The recipe for aranygaluska, which was referred to “Hungarian Coffee Cake”, was published in the United States in 1972, by Betty Crocker. Nancy Regan popularized this dessert when she served it in the White House for Christmas.

Golden walnut dumplings / Aranygaluska
Golden walnut dumplings – Aranygaluska – photo:

Aranygaluska is often confused with monkey bread, in which the balls of dough are not dipped in ground walnuts and sugar, but only in butter. Aranygaluska consist of balls of yeast dough that are dipped in melted butter, and then rolled in a mixture of sugar and ground walnuts, assembled into layers before being baked till golden. It’s usually served with vanilla custard, but Jews eat it with white wine apple sauce.

For the dough:

  • 350 g (~2 3/4 cups) flour
  • 30 g (~2 tbsp) soft butter
  • 200 ml (~3/4 cup + 2 tbsp) lukewarm milk
  • 2 tbsp sugar
  • 20 g (~3/4 oz) fresh yeast (2 tsp dry yeast)
  • 2 egg yolks
  • zest of a half lemon
  • pinch of salt

For the topping:

  • 100 g (~1/2 cup) butter, melted
  • 100 g (~3 1/2 oz) ground walnuts
  • 50 g  (~1/4 cup) sugar

For the custard:

  • 800 ml (~3 1/3 cups) milk
  • 4 egg yolks
  • seeds of a vanilla bean
  • 3 tbsp sugar
  • 2 tbsp flour
  • 20 (~1 1/2 tbsp) ml rum
Golden walnut dumplings - Aranygaluska

Dissolve yeast with sugar in lukewarm milk. Sift the flour in a bowl, add lemon zest , salt, egg yolks, butter and activated yeast, and with a mixer knead into an airy and very soft dough. Cover and in a warm place let it double in size (it takes about 40 minutes).
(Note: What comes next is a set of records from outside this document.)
(* ===== verification/Umalloc.v ===== *)
(** user/umalloc.c: the allocator of Kernighan and Ritchie.

    Free blocks form a circular list in address order, threaded through
    their headers (16 bytes: the next block and the size in units of 16
    bytes); [base] is the static header that starts it.  The heap is the
    memory between [heap0], the size of the program when it starts, and the
    break; sbrk() moves the break (user/ulib.c, kernel/sysproc.c).  Loops
    over the list are bounded by [fuel], and the theorems say how much is
    enough. *)
From stdpp Require Import sorting.
From S2P Require Import Prelude Mem Kalloc Vm.

Record hst := Hst { h_mem : mem; h_freep : Z; h_brk : Z }.
Definition set_hmem (f : mem -> mem) (s : hst) : hst := Hst (f (h_mem s)) (h_freep s) (h_brk s).
Definition set_freep (p : Z) (s : hst) : hst := Hst (h_mem s) p (h_brk s).
Definition set_hbrk (b : Z) (s : hst) : hst := Hst (h_mem s) (h_freep s) b.

(** * Headers *)

Definition HDR : Z := 16.
Definition h_ptr (m : mem) (p : Z) : Z := ld64 m p.
Definition h_size (m : mem) (p : Z) : Z := ld32 m (p + 8).
Definition set_ptr (p v : Z) : M hst unit := modify (set_hmem (fun m => st64 m p v)).
Definition set_size (p v : Z) : M hst unit := modify (set_hmem (fun m => st32 m (p + 8) (u32 v))).
Definition get_ptr (p : Z) : M hst Z := gets (fun s => h_ptr (h_mem s) p).
Definition get_size (p : Z) : M hst Z := gets (fun s => h_size (h_mem s) p).
(** [p + n], pointer arithmetic on headers. *)
Definition hdr_add (p n : Z) : Z := u64 (p + HDR * n).

Definition SBRK_ERROR : Z := u64 (-1).
(** sbrk(n): the break of the process moves; growing is lazy. *)
Definition sbrk (n : Z) : M hst Z :=
  let! addr := gets h_brk in
  if n <? 0 then
    let sz := u64 (addr + n) in
    modify (set_hbrk (if addr <=? sz then addr else sz)) ;; ret addr
  else if u64 (addr + n) <? addr then ret SBRK_ERROR
  else if TRAPFRAME <? u64 (addr + n) then ret SBRK_ERROR
  else modify (set_hbrk (u64 (addr + n))) ;; ret addr.

(** * free *)

(** The loop that finds the block after which [bp] goes. *)
Fixpoint free_find (fuel : nat) (bp p : Z) : M hst Z :=
  match fuel with
  | O => nofuel
  | S fuel =>
      let! next := get_ptr p in
      if (p <? bp) && (bp <? next) then ret p
      else if (next <=? p) && ((p <? bp) || (bp <? next)) then ret p
      else free_find fuel bp next
  end.

Definition free_right (bp p : Z) : M hst unit :=
  let! next := get_ptr p in
  let! n := get_size bp in
  if hdr_add bp n =? next then
    let! k := get_size next in
    set_size bp (n + k) ;;
    let! q := get_ptr next in
    set_ptr bp q
  else set_ptr bp next.

Definition free_left (bp p : Z) : M hst unit :=
  let! n := get_size p in
  if hdr_add p n =? bp then
    let! k := get_size bp in
    set_size p (n + k) ;;
    let! q := get_ptr bp in
    set_ptr p q
  else set_ptr p bp.

Definition free (fuel : nat) (ap : Z) : M hst unit :=
  let bp := u64 (ap - HDR) in
  let! p := gets h_freep in
  let! p := free_find fuel bp p in
  free_right bp p ;;
  free_left bp p ;;
  modify (set_freep p).

(** * malloc *)

Definition morecore (fuel : nat) (nu : Z) : M hst Z :=
  let nu := if nu <? 4096 then 4096 else nu in
  let! p := sbrk (s32 (nu * HDR)) in
  if p =? SBRK_ERROR then ret 0
  else
    set_size p nu ;;
    free fuel (hdr_add p 1) ;;
    gets h_freep.

(** What malloc() does with a block [p] that is large enough. *)
Definition take_block (nunits prevp p : Z) : M hst Z :=
  let! n := get_size p in
  let! p := (if n =? nunits then let! q := get_ptr p in set_ptr prevp q ;; ret p
             else
               set_size p (n - nunits) ;;
               let! k := get_size p in
               let p := hdr_add p k in
               set_size p nunits ;;
               ret p) in
  modify (set_freep prevp) ;;
  ret (hdr_add p 1).

Fixpoint malloc_loop (fuel : nat) (nunits prevp p : Z) : M hst Z :=
  match fuel with
  | O => nofuel
  | S fuel' =>
      let! n := get_size p in
      if nunits <=? n then take_block nunits prevp p
      else
        let! fp := gets h_freep in
        if p =? fp then
          let! p := morecore fuel nunits in
          if p =? 0 then ret 0
          else let! q := get_ptr p in malloc_loop fuel' nunits p q
        else let! q := get_ptr p in malloc_loop fuel' nunits p q
  end.

Definition units (nbytes : Z) : Z := u32 (u64 (nbytes + HDR - 1) / HDR + 1).

Definition malloc (base : Z) (fuel : nat) (nbytes : Z) : M hst Z :=
  let nunits := units nbytes in
  let! prevp := gets h_freep in
  let! prevp := (if prevp =? 0 then
                   modify (set_freep base) ;; set_ptr base base ;; set_size base 0 ;; ret base
                 else ret prevp) in
  let! p := get_ptr prevp in
  malloc_loop fuel nunits prevp p.

(** * The free list

    A block is its address and its size in units. *)

Abbreviation block := (Z * Z)%type.
Implicit Types (N w : list block) (al : gmap Z Z) (m : mem) (s : hst).

Definition hda N (q : Z) : Z := match N with [] => q | x :: _ => x.1 end.
(** The nodes of [N] are linked in memory, the last one to [q]. *)
Fixpoint seg m N (q : Z) : Prop :=
  match N with
  | [] => True
  | x :: N => h_size m x.1 = x.2 /\ h_ptr m x.1 = hda N q /\ seg m N q
  end.
(** The blocks are in address order, with a gap between them. *)
Definition before (x y : block) : Prop := x.1 + HDR * x.2 < y.1 /\ x.1 + HDR <= y.1.
Definition spaced N : Prop := StronglySorted before N.
Definition apart (a n b k : Z) : Prop := a + HDR * n <= b \/ b + HDR * k <= a.

Section heap.
Variables base heap0 : Z.

Definition ring_of (fl : list block) : list block := (base, 0) :: fl.
Definition in_heap s (a n : Z) : Prop := heap0 <= a /\ a + HDR * n <= h_brk s /\ 1 <= n.

(** [fl]: the free blocks; [al]: the blocks in use, by the address of their
    header. *)
Record heap_inv (fl : list block) al s : Prop := {
  hi_base : 0 < base /\ base + HDR <= heap0;
  hi_brk : heap0 <= h_brk s <= TRAPFRAME /\ h_brk s - heap0 < 2 ^ 36;
  hi_ring : seg (h_mem s) (ring_of fl) base;
  hi_spaced : spaced (ring_of fl);
  hi_free : Forall (fun x => in_heap s x.1 x.2) fl;
  hi_freep : h_freep s ∈ (ring_of fl).*1;
  hi_used a n : al !! a = Some n -> in_heap s a n /\ h_size (h_mem s) a = n /\ Forall (fun x => apart a n x.1 x.2) fl;
  hi_apart a n b k : al !! a = Some n -> al !! b = Some k -> a <> b -> apart a n b k
}.

(** ** Links *)

Lemma hda_app N N' q : hda (N ++ N') q = hda N (hda N' q).
Proof. by destruct N. Qed.
Lemma cells_app m N N' q : seg m (N ++ N') q <-> seg m N (hda N' q) /\ seg m N' q.
Proof.
  induction N as [|x N IH]; cbn; [naive_solver|]. rewrite IH, hda_app. naive_solver.
Qed.
Lemma seg_snoc m N x q : seg m (N ++ [x]) q <-> seg m N x.1 /\ h_size m x.1 = x.2 /\ h_ptr m x.1 = q.
Proof. rewrite cells_app. cbn. naive_solver. Qed.
(* ===== verification/Sh.v ===== *)
(** user/sh.c: the parser of the shell.

    A pointer into the command line is the suffix it points at: the end [es]
    is [[]], where the line has its NUL.  The parser returns a command whose
    words are still pairs of pointers into the line; nulterminate() then
    writes a NUL behind each word.  panic() of the shell prints a message
    and exits: [Syntax], with what goes to standard error.  Memory for the
    nodes is assumed to be there (malloc() is modelled in Umalloc). *)
From S2P Require Import Prelude Usys.

(** * Characters *)

Definition whitespace : list Z := [32; 9; 13; 10; 11].
Definition BAR : Z := 124.
Definition AMP : Z := 38.
Definition SEMI : Z := 59.
Definition LPAR : Z := 40.
Definition RPAR : Z := 41.
Definition LT : Z := 60.
Definition GT : Z := 62.
Definition PLUS : Z := 43.
Definition WORD : Z := 97.
Definition symbols : list Z := [LT; BAR; GT; AMP; SEMI; LPAR; RPAR].

(** strchr(set, c) != 0 *)
Definition strchr (set : list Z) (c : Z) : bool := existsb (Z.eqb c) set.
Definition is_space (c : Z) : bool := strchr whitespace c.
Definition is_sym (c : Z) : bool := strchr symbols c.

(** * Commands *)

Definition MAXARGS : nat := 10.
(** A word of the line: from [q] up to [eq]. *)
Abbreviation span := (list Z * list Z)%type.

(** [A]: what a word is, a pair of pointers or a string. *)
Inductive cmd (A : Type) : Type :=
| EXEC (argv : list A)
| REDIR (c : cmd A) (file : A) (mode fd : Z)
| PIPE (left right : cmd A)
| LIST (left right : cmd A)
| BACK (c : cmd A).
Arguments EXEC {A}. Arguments REDIR {A}. Arguments PIPE {A}. Arguments LIST {A}. Arguments BACK {A}.

Inductive parse_res (A : Type) : Type :=
| Parsed (a : A) (s : list Z)
| Syntax (out : list Z)
| ParseFuel.
Arguments Parsed {A}. Arguments Syntax {A}. Arguments ParseFuel {A}.

Definition pbind {A B} (r : parse_res A) (k : A -> list Z -> parse_res B) : parse_res B :=
  match r with Parsed a s => k a s | Syntax out => Syntax out | ParseFuel => ParseFuel end.
Notation "'let?' ( x , s ) := r 'in' k" := (pbind r (fun x s => k)) (at level 10, x name, s name, r at level 100, k at level 200) : krn_scope.

(** panic(s) *)
Definition sh_panic {A} (msg : string) : parse_res A := Syntax (str msg ++ [10]).

(** * Tokens *)

(** [while(s < es && strchr(whitespace, *s)) s++] *)
Fixpoint skip (s : list Z) : list Z :=
  match s with c :: s' => if is_space c then skip s' else s | [] => [] end.
Fixpoint word_end (s : list Z) : list Z :=
  match s with c :: s' => if negb (is_space c) && negb (is_sym c) then word_end s' else s | [] => [] end.

(** The token, the pointers [q] and [eq], and the new [*ps]. *)
Definition gettoken (s : list Z) : Z * list Z * list Z * list Z :=
  let s := skip s in
  let '(tok, eq) :=
    match s with
    | [] => (0, s)
    | c :: s' =>
        if strchr [BAR; LPAR; RPAR; SEMI; AMP; LT] c then (c, s')
        else if c =? GT then
          match s' with d :: s'' => if d =? GT then (PLUS, s'') else (c, s') | [] => (c, s') end
        else (WORD, word_end s)
    end in
  (tok, s, eq, skip eq).

(** The new [*ps], and whether the next character is one of [toks]. *)
Definition peek (s : list Z) (toks : list Z) : list Z * bool :=
  let s := skip s in
  (s, match s with c :: _ => strchr toks c | [] => false end).

(** * The parser *)

Definition redir := (span * Z * Z)%type.
Definition redircmd {A} (c : cmd A) (r : A * Z * Z) : cmd A := REDIR c r.1.1 r.1.2 r.2.
(** Redirections wrapped around a command, the first innermost. *)
Definition redircmds {A} (c : cmd A) (rs : list (A * Z * Z)) : cmd A := foldl redircmd c rs.

Fixpoint parseredirs (fuel : nat) (rs : list redir) (s : list Z) : parse_res (list redir) :=
  match fuel with
  | O => ParseFuel
  | S fuel =>
      let '(s, b) := peek s [LT; GT] in
      if negb b then Parsed rs s else
      let '(tok, _, _, s) := gettoken s in
      let '(w, q, eq, s) := gettoken s in
      if negb (w =? WORD) then sh_panic "missing file for redirection" else
      if tok =? LT then parseredirs fuel (rs ++ [((q, eq), O_RDONLY, 0)]) s
      else if tok =? GT then parseredirs fuel (rs ++ [((q, eq), Z.lor (Z.lor O_WRONLY O_CREATE) O_TRUNC, 1)]) s
      else if tok =? PLUS then parseredirs fuel (rs ++ [((q, eq), Z.lor O_WRONLY O_CREATE, 1)]) s
      else parseredirs fuel rs s
  end.

(** The loop over the arguments.  The node that redirections wrap is the one
    that the arguments are stored in, so the two lists grow together. *)
Fixpoint parseargs (fuel : nat) (argv : list span) (rs : list redir) (s : list Z) : parse_res (cmd span) :=
  match fuel with
  | O => ParseFuel
  | S fuel =>
      let '(s, b) := peek s [BAR; RPAR; AMP; SEMI] in
      if b then Parsed (redircmds (EXEC argv) rs) s else
      let '(tok, q, eq, s) := gettoken s in
      if tok =? 0 then Parsed (redircmds (EXEC argv) rs) s
      else if negb (tok =? WORD) then sh_panic "syntax"
      else
        let argv := argv ++ [(q, eq)] in
        if (MAXARGS <=? length argv)%nat then sh_panic "too many args"
        else let? (rs, s) := parseredirs (S (length s)) rs s in parseargs fuel argv rs s
  end.

(** [while(peek(ps, es, "&"))] *)
Fixpoint parsebacks (fuel : nat) (c : cmd span) (s : list Z) : parse_res (cmd span) :=
  match fuel with
  | O => ParseFuel
  | S fuel =>
      let '(s, b) := peek s [AMP] in
      if negb b then Parsed c s else
      let '(_, _, _, s) := gettoken s in
      parsebacks fuel (BACK c) s
  end.

Fixpoint parseline (fuel : nat) (s : list Z) : parse_res (cmd span) :=
  match fuel with
  | O => ParseFuel
  | S fuel =>
      let? (c, s) := parsepipe fuel s in
      let? (c, s) := parsebacks (S (length s)) c s in
      let '(s, b) := peek s [SEMI] in
      if negb b then Parsed c s else
      let '(_, _, _, s) := gettoken s in
      let? (c', s) := parseline fuel s in
      Parsed (LIST c c') s
  end
with parsepipe (fuel : nat) (s : list Z) : parse_res (cmd span) :=
  match fuel with
  | O => ParseFuel
  | S fuel =>
      let? (c, s) := parseexec fuel s in
      let '(s, b) := peek s [BAR] in
      if negb b then Parsed c s else
      let '(_, _, _, s) := gettoken s in
      let? (c', s) := parsepipe fuel s in
      Parsed (PIPE c c') s
  end
with parseexec (fuel : nat) (s : list Z) : parse_res (cmd span) :=
  match fuel with
  | O => ParseFuel
  | S fuel =>
      let '(s, b) := peek s [LPAR] in
      if b then parseblock fuel s
      else
        let? (rs, s) := parseredirs (S (length s)) [] s in
        parseargs (S (length s)) [] rs s
  end
with parseblock (fuel : nat) (s : list Z) : parse_res (cmd span) :=
  match fuel with
  | O => ParseFuel
  | S fuel =>
      let '(s, b) := peek s [LPAR] in
      if negb b then sh_panic "parseblock" else
      let '(_, _, _, s) := gettoken s in
      let? (c, s) := parseline fuel s in
      let '(s, b) := peek s [RPAR] in
      if negb b then sh_panic "syntax - missing )" else
      let '(_, _, _, s) := gettoken s in
      let? (rs, s) := parseredirs (S (length s)) [] s in
      Parsed (redircmds c rs) s
  end.

(** * nulterminate *)

(** [*p = 0], for a pointer [p] into a line of [n] characters; [b] holds the
    line and its NUL. *)
Definition nul_at (n : nat) (p : list Z) (b : list Z) : list Z := <[(n - length p)%nat := 0]> b.

Fixpoint nulterminate (n : nat) (c : cmd span) (b : list Z) : list Z :=
  match c with
  | EXEC argv => foldl (fun b w => nul_at n w.2 b) b argv
  | REDIR c file _ _ => nul_at n file.2 (nulterminate n c b)
  | PIPE l r | LIST l r => nulterminate n r (nulterminate n l b)
  | BACK c => nulterminate n c b
  end.

Fixpoint cmd_map {A B} (f : A -> B) (c : cmd A) : cmd B :=
  match c with
  | EXEC argv => EXEC (f <$> argv)
  | REDIR c file mode fd => REDIR (cmd_map f c) (f file) mode fd
  | PIPE l r => PIPE (cmd_map f l) (cmd_map f r)
  | LIST l r => LIST (cmd_map f l) (cmd_map f r)
  | BACK c => BACK (cmd_map f c)
  end.

(** The C string at a pointer into the line. *)
Definition cstr_at (n : nat) (b : list Z) (w : span) : list Z := cstr (drop (n - length w.1) b).

Definition parse_fuel (s : list Z) : nat := 4 * length s + 4.
(** parsecmd(s): the command with its words as the C strings they then are. *)
Definition parsecmd (s : list Z) : parse_res (cmd (list Z)) :=
  let? (c, s') := parseline (parse_fuel s) s in
  let '(s', _) := peek s' [] in
  match s' with
  | _ :: _ => Syntax (str "leftovers: " ++ s' ++ [10] ++ str "syntax" ++ [10])
  | [] => let n := length s in let b := nulterminate n c (s ++ [0]) in Parsed (cmd_map (cstr_at n b) c) s'
  end.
Butter a round cake pan; set a small bowl of water on the oven floor and preheat the oven to 180ºC / 356°F. Turn out the dough onto a floured surface, roll out 2 cm (1 inch) thick and with a small cutter cut out balls. Reroll scraps and cut out more dumplings. To make the first layer, place balls into the prepared cake pan leaving some space between them (dumplings will rise during the baking process). Spread them with melted butter.

Combine ground walnuts and sugar, and scatter on top of the dough balls. Now comes the second layer of dumplings, brush melted butter on tops and sprinkle with ground walnut. (When the balls are prepared, I immediately slide them into the preheated oven; it’s not necessary to let the dough rise for the second time, but you can leave it to rest if you want.) Bake for 35 minutes or until golden brown on the top.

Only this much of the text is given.